Informal Divorce Trials in Oregon

Informal Divorce Trials in Oregon 2017-04-19T20:38:28+00:00

Informal Divorce Trials (or Informal Domestic Relations Trials) are a judicial experiment in docket efficiency. In May 2013, the Deschutes County Circuit Court begun a pilot program with “Informal Domestic Relations Trials (IDRT).” “Domestic relation” matters include divorce trials, separation trials, custody determinations between unmarried parents, and modification cases regarding child custody, parenting time, and child support.

Informal Divorce Trials in Oregon

The official statement from the Deschutes County Court webpage is that, “The Court initiated this pilot project because the court recognized that the rules which govern how trials are conducted in domestic relations cases are often difficult for self-represented litigants to follow.”

While the official position is that these trials were created to help pro se litigants (that is: parties proceeding without legal representation or advice by an attorney), the trials were more likely created to assist the local judges in thinning out crowded dockets. Shortening trials– and the presentation of important evidence– by using time-limits, abandoning long-established rules of evidence designed to ensure fairness and justice in the court process, and limiting the use of witnesses– including even expert witnesses– is more about docket efficiency than helping unrepresented parties with important family disputes.

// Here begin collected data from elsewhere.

Lemma primary_failure_fails_cycle_witness :
  primary_failed Samples.unreachable true Samples.fresh
  ∧ post (_async_update_data Samples.unreachable Samples.fresh) = Samples.fresh.
Proof.
  assert (H : primary_failed Samples.unreachable
                (bool_decide (data Samples.fresh = None)) Samples.fresh).
  { exists DATA_INFO, EP_info, "down". apply list_elem_of_here. }
  split; [exact H|].
  exact (proj1 (proj2 (primary_failure_fails_cycle Samples.unreachable Samples.fresh
                         true false H))).
Defined.

(** ** The refresh of known updates *)

(** C2, as the code has it: a refresh that is NOT scheduled (a forced or
    manual refresh, the initial refresh) first asks the Supervisor to refresh
    its known updates; a failure of that request is logged and the cycle then
    runs as it would have. A scheduled cycle sends no such request. *)
Theorem refresh_updates_unless_scheduled (hassio : HassIO.t) (log_failures : bool)
    (w : World) :
  _async_refresh hassio log_failures false w
    = prepend (refresh_updates_events hassio) (super_async_refresh hassio log_failures w)
  ∧ _async_refresh hassio log_failures true w = super_async_refresh hassio log_failures w.
Proof.
  unfold _async_refresh, refresh_updates_events. split; rewrite run_bind; cbn [negb].
  - unfold try_except_api, request.
    destruct (HassIO.refresh_updates hassio) as [[]|err]; reflexivity.
  - cbn [ret out post events]. apply prepend_nil.
Qed.

(** C2 as stated fails: a scheduled cycle (here the one that follows the
    initial refresh) sends no request for a refresh of the known updates. *)
Lemma scheduled_cycle_skips_refresh_updates :
  bool_decide
    (Call EP_refresh_updates
     ∈ events (_async_refresh (Samples.supervisor_with [Samples.addon "a" "started"])
                 true true
                 (post (_async_refresh
                          (Samples.supervisor_with [Samples.addon "a" "started"])
                          true false Samples.fresh))))
  = false
  ∧ events (_async_refresh (Samples.supervisor_with [Samples.addon "a" "started"])
              true true
              (post (_async_refresh
                       (Samples.supervisor_with [Samples.addon "a" "started"])
                       true false Samples.fresh)))
    = [Call EP_info; Call EP_core_info; Call EP_supervisor_info; Call EP_os_info].
Proof. vm_compute. split; reflexivity. Qed.

(** ** The cycle, stage by stage *)

Lemma same_but_devices_refl w : same_but_devices w w.
Proof. by repeat split. Qed.

Lemma same_but_devices_trans w1 w2 w3 :
  same_but_devices w1 w2 → same_but_devices w2 w3 → same_but_devices w1 w3.
Proof.
  unfold same_but_devices. intros (?&?&?&?&?) (?&?&?&?&?).
  repeat split; congruence.
Qed.

Lemma devices_only_ret {A} (a : A) : devices_only (ret a).
Proof. intros w. apply same_but_devices_refl. Qed.
(** What a restart finds when the key file holds [k] and the credentials file
    a token sealed under [k]. *)
Lemma restart_reads_sealed_record
    (w : world) (k : bytes) (wr wr' : bool) (username password text : string)
    (plain : bytes) (now : Z) (iv : bytes) :
  LawfulLibs fernet codec →
  w_fs w !! ENCRYPTION_KEY_FILE = Some (Regular k wr) →
  w_fs w !! TOLINO_CREDENTIALS_FILE = Some (Regular (fernet_seal k now iv plain) wr') →
  fernet_key_valid k = true →
  json_dumps (credentials_record username password) = Returns text →
  utf8_encode text = Returns plain →
  fst (snd (TolinoUploader w)) = Uploader (credentials_record username password) (Some k).
Proof.
  intros Hlaws Hkey Hcred Hvalid Hdumps Hencode.
  rewrite TolinoUploader_run, (load_key_existing _ w k wr Hkey). cbn [snd _credentials].
  rewrite load_credentials_run. cbn [_encryption_key].
  rewrite Hcred. rewrite bool_decide_eq_true_2 by eauto.
  assert (bytes_truthy (Some k) = true) as ->.
  { destruct k; [|reflexivity]. rewrite fernet_empty_key in Hvalid. discriminate. }
  cbn [andb stored_record]. rewrite Hvalid, (fernet_open_seal _ _ _ _ Hvalid).
  rewrite (utf8_decode_encode _ _ Hencode), (json_loads_dumps _ _ _ Hdumps).
  reflexivity.
Qed.

(** First run, then restart: on a disk with no key file yet, where one can
    be created and there is entropy and room for it, a save that returns true
    on the freshly built uploader is read back by the next [TolinoUploader()]
    over the same files, provided it can read the credentials file; it also
    ends with the same key. *)
Theorem first_run_then_restart_round_trip
    (username password : string) (w w' : world) :
  LawfulLibs fernet codec →
  ENCRYPTION_KEY_FILE ≠ TOLINO_CREDENTIALS_FILE →
  w_fs w !! ENCRYPTION_KEY_FILE = None →
  ENCRYPTION_KEY_FILE ∈ w_creatable w →
  (32 ≤ length (w_entropy w))%nat →
  (length (urlsafe_b64encode (take 32 (w_entropy w))) ≤ w_free w)%nat →
  fst (save_credentials username password (snd (TolinoUploader w))) = Returns true →
  w_fs w' = w_fs (snd (snd (save_credentials username password (snd (TolinoUploader w))))) →
  (∀ data wr, w_fs w' !! TOLINO_CREDENTIALS_FILE ≠ Some (Unreadable data wr)) →
  _credentials (fst (snd (TolinoUploader w'))) = credentials_record username password
  ∧ _encryption_key (fst (snd (TolinoUploader w')))
    = _encryption_key (fst (snd (TolinoUploader w)))
  ∧ _encryption_key (fst (snd (TolinoUploader w')))
    = Some (urlsafe_b64encode (take 32 (w_entropy w))).
Proof.
  intros Hlaws Hpaths Hnone Hcreate Hent Hroom Hsaved Hsame Hreadable.
  set (k := urlsafe_b64encode (take 32 (w_entropy w))) in *.
  assert (∃ u0 w0, snd (TolinoUploader w) = (u0, w0)
                   ∧ _encryption_key u0 = Some k
                   ∧ w_fs w0 = <[ENCRYPTION_KEY_FILE := Regular k true]> (w_fs w))
    as (u0 & w0 & Hstart & Hkey0 & Hfs0).
  { rewrite TolinoUploader_run.
    rewrite (load_key_generated_and_written _ w Hnone Hcreate Hent Hroom). cbn [snd].
    match goal with |- context [_load_credentials (?u, ?w1)] =>
      destruct (load_credentials_keeps_key_and_files u w1) as [Hk Hf];
      destruct (_load_credentials (u, w1)) as [o [u0 w0]]
    end.
    cbn [fst snd _encryption_key w_fs] in *. eauto. }
  rewrite Hstart in *. cbn [fst] in *. rewrite Hkey0.
  assert (w_fs w0 !! ENCRYPTION_KEY_FILE = Some (Regular k true)) as Hkeyfile.
  { rewrite Hfs0. apply lookup_insert_eq. }
  rewrite save_credentials_split in Hsaved, Hsame.
  rewrite (after_key_step_with_key_file u0 w0 k true Hkeyfile (or_introl Hkey0))
    in Hsaved, Hsame.
  destruct (write_credentials_cases username password
              (Uploader (_credentials u0) (Some k)) w0)
    as [(e & w2 & Hrun & _)
       |[(token & e & w2 & Hrun & _)
        |[(token & room & w2 & Hrun & _)
         |(token & room & w2 & Hrun & Hsealed & _ & _ & Hfs & _)]]];
    rewrite Hrun in *; cbn [fst snd _encryption_key] in *; try discriminate.
  apply sealed_token_returns in Hsealed as (k' & text & plain & Hk & Hv & Hd & He & ->).
  assert (k' = k) as -> by congruence.
  assert (fst (snd (TolinoUploader w')) = Uploader (credentials_record username password) (Some k))
    as ->; [|auto].
  assert (w_fs w' !! TOLINO_CREDENTIALS_FILE
          = Some (rewritten (w_fs w0 !! TOLINO_CREDENTIALS_FILE)
                    (fernet_seal k (w_clock w0) (take 16 (w_entropy w0)) plain))) as Hcred.
  { rewrite Hsame, Hfs. apply lookup_insert_eq. }
  assert (w_fs w' !! TOLINO_CREDENTIALS_FILE
          = Some (Regular (fernet_seal k (w_clock w0) (take 16 (w_entropy w0)) plain) true))
    as Hregular.
  { rewrite Hcred. f_equal.
    destruct (w_fs w0 !! TOLINO_CREDENTIALS_FILE) as [[| |data wr]|]; try reflexivity.
    exfalso. exact (Hreadable _ _ Hcred). }
  eapply restart_reads_sealed_record; eauto.
  rewrite Hsame, Hfs, lookup_insert_ne by auto. exact Hkeyfile.
Qed.

End CacheMore.

(** The restart has to be able to read what the first run wrote: into a
    credentials file with write permission only, a save returns true, and the
    next [TolinoUploader()], with the same key, reads nothing back. *)
Remark save_to_write_only_file_is_not_read_back :
  fst (save_credentials "reader@example.com" "Secr3t!"
         (snd (TolinoUploader Scenes.write_only_disk))) = Returns true
  ∧ _encryption_key (fst (snd (TolinoUploader
      (snd (snd (save_credentials "reader@example.com" "Secr3t!"
                   (snd (TolinoUploader Scenes.write_only_disk)))))))) = Some key_a
  ∧ _credentials (fst (snd (TolinoUploader
      (snd (snd (save_credentials "reader@example.com" "Secr3t!"
                   (snd (TolinoUploader Scenes.write_only_disk)))))))) = PyDict ∅
  ∧ last (w_log (snd (snd (TolinoUploader
      (snd (snd (save_credentials "reader@example.com" "Secr3t!"
                   (snd (TolinoUploader Scenes.write_only_disk)))))))))
    = Some (ErrorTrace "Error loading credentials" PermissionError).
Proof. vm_compute. auto. Qed.

(** ** The upload workflow *)

Local Open Scope list_scope.

Lemma returns_ret {A} (a : A) : always_returns (mret a).
Proof. intros st. eauto. Qed.

Lemma returns_bind {A B} (m : Async A) (k : A → Async B) :
  always_returns m → (∀ a, always_returns (k a)) → always_returns (m ≫= k).
Proof.
  intros Hm Hk st. destruct (Hm st) as (a & st' & Hrun).
  destruct (Hk a st') as (b & st'' & Hrun').
  exists b, st''. unfold mbind, Async_bind. rewrite Hrun. exact Hrun'.
Qed.

Lemma returns_try_except {A} (body : Async A) (handler : pyexn → Async A) :
  (∀ e, always_returns (handler e)) → always_returns (try_except_async body handler).
Proof.
  intros Hh st. unfold try_except_async.
  destruct (body st) as [[a|e] st']; [eauto|]. apply Hh.
Qed.

Lemma returns_try_finally {A} (body : Async A) (cleanup : Async unit) :
  always_returns body → always_returns cleanup → always_returns (try_finally body cleanup).
Proof.
  intros Hb Hc st. unfold try_finally.
  destruct (Hb st) as (a & st' & ->). destruct (Hc st') as ([] & st'' & ->). eauto.
Qed.

Lemma returns_journal (entry : journal_entry) : always_returns (journal entry).
Proof. intros st. unfold journal. eauto. Qed.

Lemma returns_journal_then {A} (entry : journal_entry) (a : A) :
  always_returns (journal entry;; mret a).
Proof. apply returns_bind; [apply returns_journal|intros _; apply returns_ret]. Qed.

Lemma close_browser_returns : always_returns _close_browser.
Proof. apply returns_try_except. intros e. apply returns_journal. Qed.

Lemma cache_exists_returns (p : path) : always_returns (cache (os_path_exists p)).
Proof. intros st. unfold cache, os_path_exists. cbn. eauto. Qed.

Lemma upload_book_returns (book_path : string) : always_returns (upload_book book_path).
Proof.
  unfold upload_book.
  apply returns_bind; [apply cache_exists_returns|].
  intros found. destruct (negb found).
  - apply returns_journal_then.
  - apply returns_try_finally; [|apply close_browser_returns].
    apply returns_try_except. intros e. apply returns_journal_then.
Qed.

(** [upload_book] never raises and always returns a boolean, whatever the
    browser does and whatever the record in memory is: every exception of a
    browser step and the [AttributeError] of [has_credentials] on a record
    that is no dict are caught on the way.  The same holds for
    [_close_browser] and for the module's [upload_book_to_tolino].  Which
    boolean is returned is another matter: a timeout on the upload button is
    answered by the menu, and an exception of [close()] is swallowed, so
    neither makes the result false.  The exceptions meant are those of
    [pyexn], all of them subclasses of [Exception]; the cancellation of the
    task, which [except Exception] does not catch, is not modelled. *)
Theorem upload_book_never_raises (book_path : string) (st : machine) :
  (∃ (r : bool) (st' : machine), upload_book book_path st = (Done r, st'))
  ∧ (∃ (r : bool) (st' : machine), upload_book_to_tolino book_path st = (Done r, st'))
  ∧ (∃ st' : machine, _close_browser st = (Done tt, st')).
Proof.
  split; [apply upload_book_returns|].
  split; [apply upload_book_returns|].
  destruct (close_browser_returns st) as ([] & st' & Hrun). eauto.
Qed.

Ltac unfold_async :=
  unfold mbind, Async_bind, mret, Async_ret, try_except_async, try_finally, fail,
         pw, journal, get_handles, set_handles, subscript, advanced in *;
  cbn [fst snd m_uploader m_handles m_world m_browser m_journal b_responds b_trace
       _browser _context _page] in *.

Ltac tidy_lists :=
  repeat rewrite <- app_assoc; cbn [app]; rewrite ?app_nil_r.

When someone (e.g. a judge with a busy docket) tells you they can help you by handling your matter quickly and informally, you should be skeptical. Decisions as to where your children live, where they grow up, where they go to school, how often they see each parent, who makes all major educational, religious, and medical decisions on behalf of your children, how much money is paid in support, who provides their health insurance and pays for their medical and health expenses, etc. are all very important decisions, and should not be handled “informally” by anyone. Courthouses exist throughout Oregon and state judges are collectively paid millions of dollars to handle these matters with the utmost care and deliberation.

Consider the following:

  • At the time of the adoption of the United States Constitution in 1789, each of the original thirteen states had a fully functioning judicial system. A functioning and well-respected legal system is absolutely critical for people to resolve their disputes peacefully, and to feel that there is order and consistency in legal matters.
  • The Oregon Constitution was ratified on November 9, 1857, and took effect when Oregon achieved statehood on February 14, 1859. The Oregon Constitution establishes the rights of Oregonians to access “due course of law” in the “administration of justice.”
  • The Oregon Evidence Code has been developed over a period of decades with the primary goal being fairness in hearings and trials, and prohibiting irrelevant, unreliable, and unfairly prejudicial evidence from being admitted or considered by judges and juries.
  • Likewise, the Oregon Rules of Civil Procedure were developed over a period of decades for the purposes of ensuring procedural and substantive fairness in civil disputes.
  • Lastly, Oregon attorneys are sworn to advocate on behalf of their clients and are prohibited by the Rules of Professional Conduct from agreeing to limit their diligent representation of clients.

Now, with all this in mind, further consider that some members of the Oregon judiciary want parties to give up or severely compromise all of their rights to a fair and impartial hearing outlined above. They want parties to do this so that judges can clear their dockets and work less. They want parents to give up their protections under the evidence code, to disregard the rules of civil procedure, and to agree to limit their rights to have an attorney do everything and anything within their skill set and power to advocate zealously on behalf of their client. Why would anyone who cares about their family agree to this?

Expansion of Informal Divorce Trials throughout Oregon

To the extent judges in counties outside Deschutes see informal divorce trials as a way to ease their caseloads and dockets, informal divorce trials as an experiment will be seen as a “success” and adopted in other counties. Multnomah County– Oregon’s most populated county– has been looking at informal divorce trials as a way to thin their docket. Multnomah County will be encouraging parties to use fill-in-the-blank divorce forms online in 2018 as a way to more quickly file for divorce. They are also encouraging people to avoid hearings and trials in order to lessen their workload.

“Should I have an Informal Divorce Trial?”

If you are considering an “informal” trial on any matter of importance, it’s strongly advised that you first consider having a consultation with an attorney. The cost of a consultation will range anywhere from free to a few hundred dollars (depending on the attorney). At the very least, the attorney should be able to tell you whether or not an informal trial is right for your family, and may be able to provide you with some suggestions on how to handle your own trial if you decide to do so. As a general rule, you should avoid informal divorce trials and any attempt to give up your rights to a fair and thorough hearing.